Алексей Федорович Лосев

в) Во-вторых, Цицерон приводит в "Сновидении" весьма отчетливую платоно-аристотелевскую аргументацию о необходимости признавать такое начало, которое над собой уже не имеет никакого другого начала: всякая вещь зависит от другой вещи, другая - от третьей и т.д.; но если мы действительно хотим объяснить движение вещи, то это значит, что где-то имеется такая вещь, которая движет себя, уже самой же собой (VI 25, 27).

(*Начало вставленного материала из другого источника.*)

(** [X.NodeAffinity] is there from now on. *)
Lemma ensure_node_affinity_ok shared h l x :
  l ∉ shared → owns shared h (Ptr (Some l) : ptr Affinity_mem) (Some x) →
  unshared shared h (Ptr (Some l) : ptr Affinity_mem) → shared ⊆ dom h →
  ∃ h' ln, (a ← deref (Ptr (Some l));
      match ptr_at (maff_NodeAffinity a) with
      | Some _ => mret tt
      | None => na ← new_of {| mna_Required := Ptr None |};
                assign (Ptr (Some l)) {| maff_NodeAffinity := na |}
      end) h = Some (h', tt) ∧
    pointee h' (Ptr (Some l)) = Some {| maff_NodeAffinity := Ptr (Some ln) |} ∧ ln ∉ shared ∧
    unshared shared h' (Ptr (Some ln) : ptr NodeAffinity_mem) ∧
    update shared h (own_foot shared h (Ptr (Some l) : ptr Affinity_mem)) h'
      (Ptr (Some l) : ptr Affinity_mem) (Some (Some (default None x))).
Proof.
  intros Hl Ho Hun Hsh. destruct (owns_ptr shared h l x Hl Ho) as ([na] & Hv & Hon & Hln & E).
  rewrite (heap_bind _ _ _ _ _ (deref_ok h _ _ Hv)). cbn [maff_NodeAffinity].
  apply (via_owns shared maff_NodeAffinity) in Hon. cbn [maff_NodeAffinity] in Hon.
  change (own_foot shared h {| maff_NodeAffinity := na |}) with (own_foot shared h na) in *.
  destruct na as [[ln|]]; cbn [ptr_at].
  - destruct x as [x|]; [|destruct Hon as [Hd _]; cbn [dload ptr_deep ptr_at] in Hd;
      by apply bind_Some in Hd as (? & _ & (? & _ & ?)%fmap_Some)].
    assert (unshared shared h (Ptr (Some ln) : ptr NodeAffinity_mem)) as Hun1.
    { intros k Hk. apply Hun. cbn [dfoot ptr_deep ptr_at]. rewrite Hv. by right. }
    exists h, ln. split; [done|]. split; [done|]. split; [apply Hun1; left|].
    split; [done|]. by apply update_refl.
  - assert (x = None) as -> by (destruct Hon as [Hd _]; cbn in Hd; by injection Hd).
    assert (update shared h [] h {| mna_Required := Ptr None |} None) as Hup0.
    { split; [split; [done|constructor]|apply frame_refl]. }
    destruct (new_of_update shared h [] h _ _ Hsh Hup0) as (h1 & ln & E1 & Hln' & _ & _ & Hup1).
    assert (update shared h [] h1 {| maff_NodeAffinity := Ptr (Some ln) |} (Some None)) as Hup2
      by (by apply (via_update shared maff_NodeAffinity)).
    destruct (ptr_assign shared h [] h1 l _ _ _ Hv Hl (not_elem_of_nil l) Hup2)
      as (h2 & E2 & Hv2 & _ & Hup3).
    exists h2, ln. rewrite (heap_bind _ _ _ _ _ E1). split; [exact E2|]. split; [done|].
    split; [done|]. split; [|by rewrite E].
    destruct (owns_ptr shared h2 l _ Hl (up_owns _ _ _ _ _ _ Hup3)) as (v & Hv' & Hov & _).
    rewrite Hv2 in Hv'. injection Hv' as <-. apply (nil_unshared _ mna_Required); [done|].
    apply Hov.
Qed.

Lemma pin_node_affinity_ok shared h l x req r :
  l ∉ shared → owns shared h (Ptr (Some l) : ptr Affinity_mem) (Some x) →
  unshared shared h (Ptr (Some l) : ptr Affinity_mem) → shared ⊆ dom h →
  readable shared h req r →
  ∃ h', pin_node_affinity (Ptr (Some l)) req h = Some (h', tt) ∧
    update shared h (own_foot shared h (Ptr (Some l) : ptr Affinity_mem)) h'
      (Ptr (Some l) : ptr Affinity_mem) (Some (Some (pin_selector_val r (default None x)))).
Proof.
  intros Hl Ho Hun Hsh Hreq.
  destruct (ensure_node_affinity_ok shared h l x Hl Ho Hun Hsh)
    as (h1 & ln & E1 & Hv1 & Hln & Hun1 & Hup1).
  destruct (owns_ptr shared h1 l _ Hl (up_owns _ _ _ _ _ _ Hup1)) as (v & Hv & Hov & Hnl & E).
  rewrite Hv1 in Hv. injection Hv as <-.
  apply (via_owns shared maff_NodeAffinity) in Hov. cbn [maff_NodeAffinity] in Hov.
  change (own_foot shared h1 {| maff_NodeAffinity := Ptr (Some ln) |})
    with (own_foot shared h1 (Ptr (Some ln) : ptr NodeAffinity_mem)) in *.
  assert (readable shared h1 req r) as Hreq1.
  { eapply readable_frame; [|apply Hup1|done]. intros k. apply own_foot_shared. }
  destruct (pin_required_ok shared h1 ln _ req r Hln Hov Hun1
    (update_dom shared _ _ _ _ _ Hup1 Hsh) Hreq1) as (h2 & E2 & Hup2).
  assert (update shared h1 (own_foot shared h1 (Ptr (Some ln) : ptr NodeAffinity_mem)) h2
    {| maff_NodeAffinity := Ptr (Some ln) |} (Some (pin_selector_val r (default None x)))) as Hup3
    by (by apply (via_update shared maff_NodeAffinity)).
  pose proof (ptr_inside shared h1 _ h2 l _ _ Hv1 Hl Hnl Hup3) as Hup4. rewrite <- E in Hup4.
  exists h2. split; [|exact (update_trans shared _ _ _ _ _ _ _ _ Hup1 Hup4)].
  unfold pin_node_affinity.
  assert (∀ (B : Type) (m : H cell unit) (k : H cell B), m h = Some (h1, tt) → (m;; k) h = k h1) as Hseq
    by (intros B m k Hm; by rewrite (heap_bind _ _ _ _ _ Hm)).
  transitivity ((a ← deref (Ptr (Some l)); pin_required (maff_NodeAffinity a) req) h1).
  - rewrite <- (Hseq _ _ (a ← deref (Ptr (Some l)); pin_required (maff_NodeAffinity a) req) E1).
    unfold mbind, H_bind. by destruct (deref (Ptr (Some l)) h) as [[? ?]|].
  - by rewrite (heap_bind _ _ _ _ _ (deref_ok h1 _ _ Hv1)).
Qed.

(** ** The fields of the pod *)

Section fields.
Context (shared : gset loc).

Lemma pod_fields h p rd an gs af :
  owns shared h p (rd, (an, (gs, af))) →
  owns shared h (mpod_Annotations p) an ∧ owns shared h (mpod_SchedulingGates p) gs ∧
  owns shared h (mpod_Affinity p) af.
Proof.
  intros Ho. apply (via_owns shared pod_tuple) in Ho.
  by apply owns_pair in Ho as (_ & (? & (? & ? & _)%owns_pair & _)%owns_pair & _).
Qed.

Lemma update_Annotations h h' p m rd an an' gs af :
  owns shared h p (rd, (an, (gs, af))) →
  update shared h (own_foot shared h (mpod_Annotations p)) h' m an' →
  update shared h (own_foot shared h p) h' (set_mem_Annotations p m) (rd, (an', (gs, af))).
Proof.
  intros Ho Hup. apply (via_owns shared pod_tuple) in Ho. apply (via_update shared pod_tuple).
  pose proof Ho as (_ & Ho2 & _)%owns_pair.
  apply (pair_update_r _ _ _ _ _ _ _ _ _ Ho). by apply (pair_update_l _ _ _ _ _ _ _ _ _ Ho2).
Qed.

Lemma update_SchedulingGates h h' p s rd an gs gs' af :
  owns shared h p (rd, (an, (gs, af))) →
  update shared h (own_foot shared h (mpod_SchedulingGates p)) h' s gs' →
  update shared h (own_foot shared h p) h' (set_mem_SchedulingGates p s) (rd, (an, (gs', af))).
Proof.
  intros Ho Hup. apply (via_owns shared pod_tuple) in Ho. apply (via_update shared pod_tuple).
  pose proof Ho as (_ & Ho2 & _)%owns_pair. pose proof Ho2 as (_ & Ho3 & _)%owns_pair.
  apply (pair_update_r _ _ _ _ _ _ _ _ _ Ho). apply (pair_update_r _ _ _ _ _ _ _ _ _ Ho2).
  by apply (pair_update_l _ _ _ _ _ _ _ _ _ Ho3).
Qed.

Lemma update_Affinity h h' p a rd an gs af af' :
  owns shared h p (rd, (an, (gs, af))) →
  update shared h (own_foot shared h (mpod_Affinity p)) h' a af' →
  update shared h (own_foot shared h p) h' (set_mem_Affinity p a) (rd, (an, (gs, af'))).
Proof.
  intros Ho Hup. apply (via_owns shared pod_tuple) in Ho. apply (via_update shared pod_tuple).
  pose proof Ho as (_ & Ho2 & _)%owns_pair. pose proof Ho2 as (_ & Ho3 & _)%owns_pair.
  apply (pair_update_r _ _ _ _ _ _ _ _ _ Ho). apply (pair_update_r _ _ _ _ _ _ _ _ _ Ho2).
  by apply (pair_update_r _ _ _ _ _ _ _ _ _ Ho3).
Qed.

(** An operation through the pointer to the pod. *)
Definition rewrites (op : pod_ptr → H cell unit) (f : Pod_val cell RestD → Pod_val cell RestD → Prop) :
  Prop := ∀ h l d, l ∉ shared → shared ⊆ dom h → owns shared h (Ptr (Some l) : pod_ptr) (Some d) →
  ∃ h' d', op (Ptr (Some l)) h = Some (h', tt) ∧ f d d' ∧
    update shared h (own_foot shared h (Ptr (Some l) : pod_ptr)) h' (Ptr (Some l) : pod_ptr) (Some d').
End fields.

Lemma make_annotations_ok : rewrites ∅ make_annotations
  (λ '(rd, (an, (gs, af))) d', d' = (rd, (Some (default ∅ an), (gs, af)))).
Proof.
  intros h l (rd & an & gs & af) Hl Hsh Ho.
  destruct (owns_ptr ∅ h l _ Hl Ho) as (p & Hv & Hop & Hlp & E).
  destruct (pod_fields ∅ h p _ _ _ _ Hop) as ([Hm _] & _ & _). cbn in Hm.
  unfold make_annotations. rewrite (heap_bind _ _ _ _ _ (deref_ok h _ _ Hv)).
  destruct (map_at (mpod_Annotations p)) as [lm|] eqn:Hat.
  - exists h. eexists. split; [done|]. split; [done|].
    destruct (h !! lm) as [[cs|m]|]; [done| |done]. injection Hm as <-. by apply update_refl.
  - injection Hm as <-.
    destruct (make_map_update (T := string) ∅ h Hsh) as (h1 & lm & E1 & _ & Hup1).
    assert (update ∅ h (own_foot ∅ h p) h1 (set_mem_Annotations p (MapRef (Some lm)))
      (rd, (Some ∅, (gs, af)))) as Hup2.
    { eapply update_Annotations; [exact Hop|]. eapply update_weaken; [|exact Hup1].
      intros k Hk. by apply not_elem_of_nil in Hk. }
    destruct (ptr_assign ∅ h _ h1 l _ _ _ Hv Hl Hlp Hup2) as (h2 & E2 & _ & _ & Hup3).
    exists h2. eexists. rewrite (heap_bind _ _ _ _ _ E1). split; [exact E2|]. split; [done|].
    by rewrite E.
Qed.

(** A write to the map of annotations. *)
Lemma annotation_write (op : mapref string → H cell unit) f :
  (∀ h lm m, @dload _ _ _ mapref_deep h (MapRef (Some lm) : mapref string) = Some (Some m) →
     ∃ h', op (MapRef (Some lm)) h = Some (h', tt) ∧
       update ∅ h [lm] h' (MapRef (Some lm) : mapref string) (Some (f m))) →
  ∀ h l rd m gs af, owns ∅ h (Ptr (Some l) : pod_ptr) (Some (rd, (Some m, (gs, af)))) →
  ∃ h', (p ← deref (Ptr (Some l)); op (mpod_Annotations p)) h = Some (h', tt) ∧
    update ∅ h (own_foot ∅ h (Ptr (Some l) : pod_ptr)) h' (Ptr (Some l) : pod_ptr)
      (Some (rd, (Some (f m), (gs, af)))).
Proof.
  intros Hop h l rd m gs af Ho. assert (l ∉ (∅ : gset loc)) as Hl by apply not_elem_of_empty.
  destruct (owns_ptr ∅ h l _ Hl Ho) as (p & Hv & Hown & Hlp & E).
  destruct (pod_fields ∅ h p _ _ _ _ Hown) as (Hm & _ & _).
  rewrite (heap_bind _ _ _ _ _ (deref_ok h _ _ Hv)).
  destruct (mpod_Annotations p) as [[lm|]] eqn:Hat; [|by destruct Hm as [Hm _]].
  destruct (Hop h lm m (own_load _ _ _ _ Hm)) as (h' & Hrun & Hup). exists h'. split; [exact Hrun|].
  assert (update ∅ h (own_foot ∅ h p) h' (set_mem_Annotations p (MapRef (Some lm)))
    (rd, (Some (f m), (gs, af)))) as Hup2.
  { eapply update_Annotations; [exact Hown|]. rewrite Hat.
    by rewrite (own_foot_map ∅ h lm) by apply not_elem_of_empty. }
  replace (set_mem_Annotations p (MapRef (Some lm))) with p in Hup2
    by (rewrite <- Hat; by destruct p).
  rewrite E. by apply (ptr_inside ∅ h _ h' l _ _ Hv Hl Hlp).
Qed.

Lemma set_annotation_ok key value h l rd m gs af :
  owns ∅ h (Ptr (Some l) : pod_ptr) (Some (rd, (Some m, (gs, af)))) →
  ∃ h', set_annotation (Ptr (Some l)) key value h = Some (h', tt) ∧
    update ∅ h (own_foot ∅ h (Ptr (Some l) : pod_ptr)) h' (Ptr (Some l) : pod_ptr)
      (Some (rd, (Some (<[key := to_cell value]> m), (gs, af)))).
Proof.
  apply (annotation_write (λ mr, map_insert mr key (to_cell value)) (λ m, <[key := to_cell value]> m)).
  intros. by apply map_insert_update; [apply not_elem_of_empty|].
Qed.

Lemma delete_annotation_ok key h l rd m gs af :
  owns ∅ h (Ptr (Some l) : pod_ptr) (Some (rd, (Some m, (gs, af)))) →
  ∃ h', delete_annotation (Ptr (Some l)) key h = Some (h', tt) ∧
    update ∅ h (own_foot ∅ h (Ptr (Some l) : pod_ptr)) h' (Ptr (Some l) : pod_ptr)
      (Some (rd, (Some (delete key m), (gs, af)))).
Proof.
  apply (annotation_write (λ mr, map_delete mr key) (delete key)).
  intros. by apply map_delete_update; [apply not_elem_of_empty|].
Qed.

Lemma write_annotations_ok nodeName reason :
  rewrites ∅ (λ pod, write_annotations pod nodeName reason)
    (λ '(rd, (an, (gs, af))) d', d' = (rd, (Some (write_annotations_val an nodeName reason), (gs, af)))).
Proof.
  intros h l (rd & an & gs & af) Hl Hsh Ho.
  destruct (make_annotations_ok h l _ Hl Hsh Ho) as (h1 & d1 & E1 & -> & U1).
  destruct (set_annotation_ok AnnotationReason reason h1 l _ _ _ _ (up_owns _ _ _ _ _ _ U1))
    as (h2 & E2 & U2).
  assert (∃ h3, (if negb (bool_decide (nodeName = ""))
      then set_annotation (Ptr (Some l)) AnnotationNode nodeName else mret tt) h2 = Some (h3, tt) ∧
    update ∅ h2 (own_foot ∅ h2 (Ptr (Some l) : pod_ptr)) h3 (Ptr (Some l) : pod_ptr)
      (Some (rd, (Some (let m := <[AnnotationReason := to_cell reason]> (default ∅ an) in
        if negb (bool_decide (nodeName = "")) then <[AnnotationNode := to_cell nodeName]> m else m),
        (gs, af))))) as (h3 & E3 & U3).
  { destruct (negb _).
    - by apply set_annotation_ok, (up_owns _ _ _ _ _ _ U2).
    - exists h2. split; [done|]. apply update_refl, U2. }
  destruct (delete_annotation_ok AnnotationHeldBy h3 l _ _ _ _ (up_owns _ _ _ _ _ _ U3))
    as (h4 & E4 & U4).
  exists h4. eexists. split; [|split; [reflexivity|]].
  - unfold write_annotations. rewrite (heap_bind _ _ _ _ _ E1), (heap_bind _ _ _ _ _ E2).
    rewrite (heap_bind _ _ _ _ _ E3). exact E4.
  - exact (update_trans ∅ _ _ _ _ _ _ _ _ (update_trans ∅ _ _ _ _ _ _ _ _
      (update_trans ∅ _ _ _ _ _ _ _ _ U1 U2) U3) U4).
Qed.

г) Наконец, из богатого содержания цицероновского "Сновидения Сципиона" мы привели бы еще одну идею, которая хотя и была заложена еще в прежнем стоицизме, но нигде, как у Цицерона, не нашла такой глубокой и такой любовной разработки. Именно - Цицерон до того является истым римлянином, что проблемы государства и проблемы юриспруденции для него, несмотря на все его разнообразные симпатии, все-таки оказывались на первом плане. Весь космос для него это не что иное, как универсальное государство, и потому вся космологическая эстетика для него есть эстетика государственная. Такие категории, как закон, государственное устройство, правители, гражданин, подданство, исполнение государственных обязанностей, суд или судья, - все это является для Цицерона категориями одинаково и юридическими, и космологическими, и эстетическими. Из сочинений Цицерона на эту тему можно привести огромный материал. Но мы здесь ограничимся приведением только нескольких фраз из "Сновидения Сципиона".

"Ничто так не угодно высшему божеству, правящему всем миром <...>, как собрания и объединения людей, связанные правом и называемые государствами". "Всем тем, кто сохранил отечество, помог ему, расширил его пределы, назначено определенное место на небе, чтобы они жили там вечно, испытывая блаженство" (VI 13, 13). "Самые благородные помышления - о благе отечества; ими побуждаемый и ими испытанный дух быстрее перенесется в эту [небесную] обитель и в свое жилище" (VI 26, 28).

Здесь у Цицерона две великие идеи. Одна идея доводит эстетику до государственных масштабов. Другая же идея доводит государственную жизнь до космических размеров, так что и сам космос оказывается не чем иным, как универсальным государством. В историческом смысле обе эти идеи колоссальны по своей значимости.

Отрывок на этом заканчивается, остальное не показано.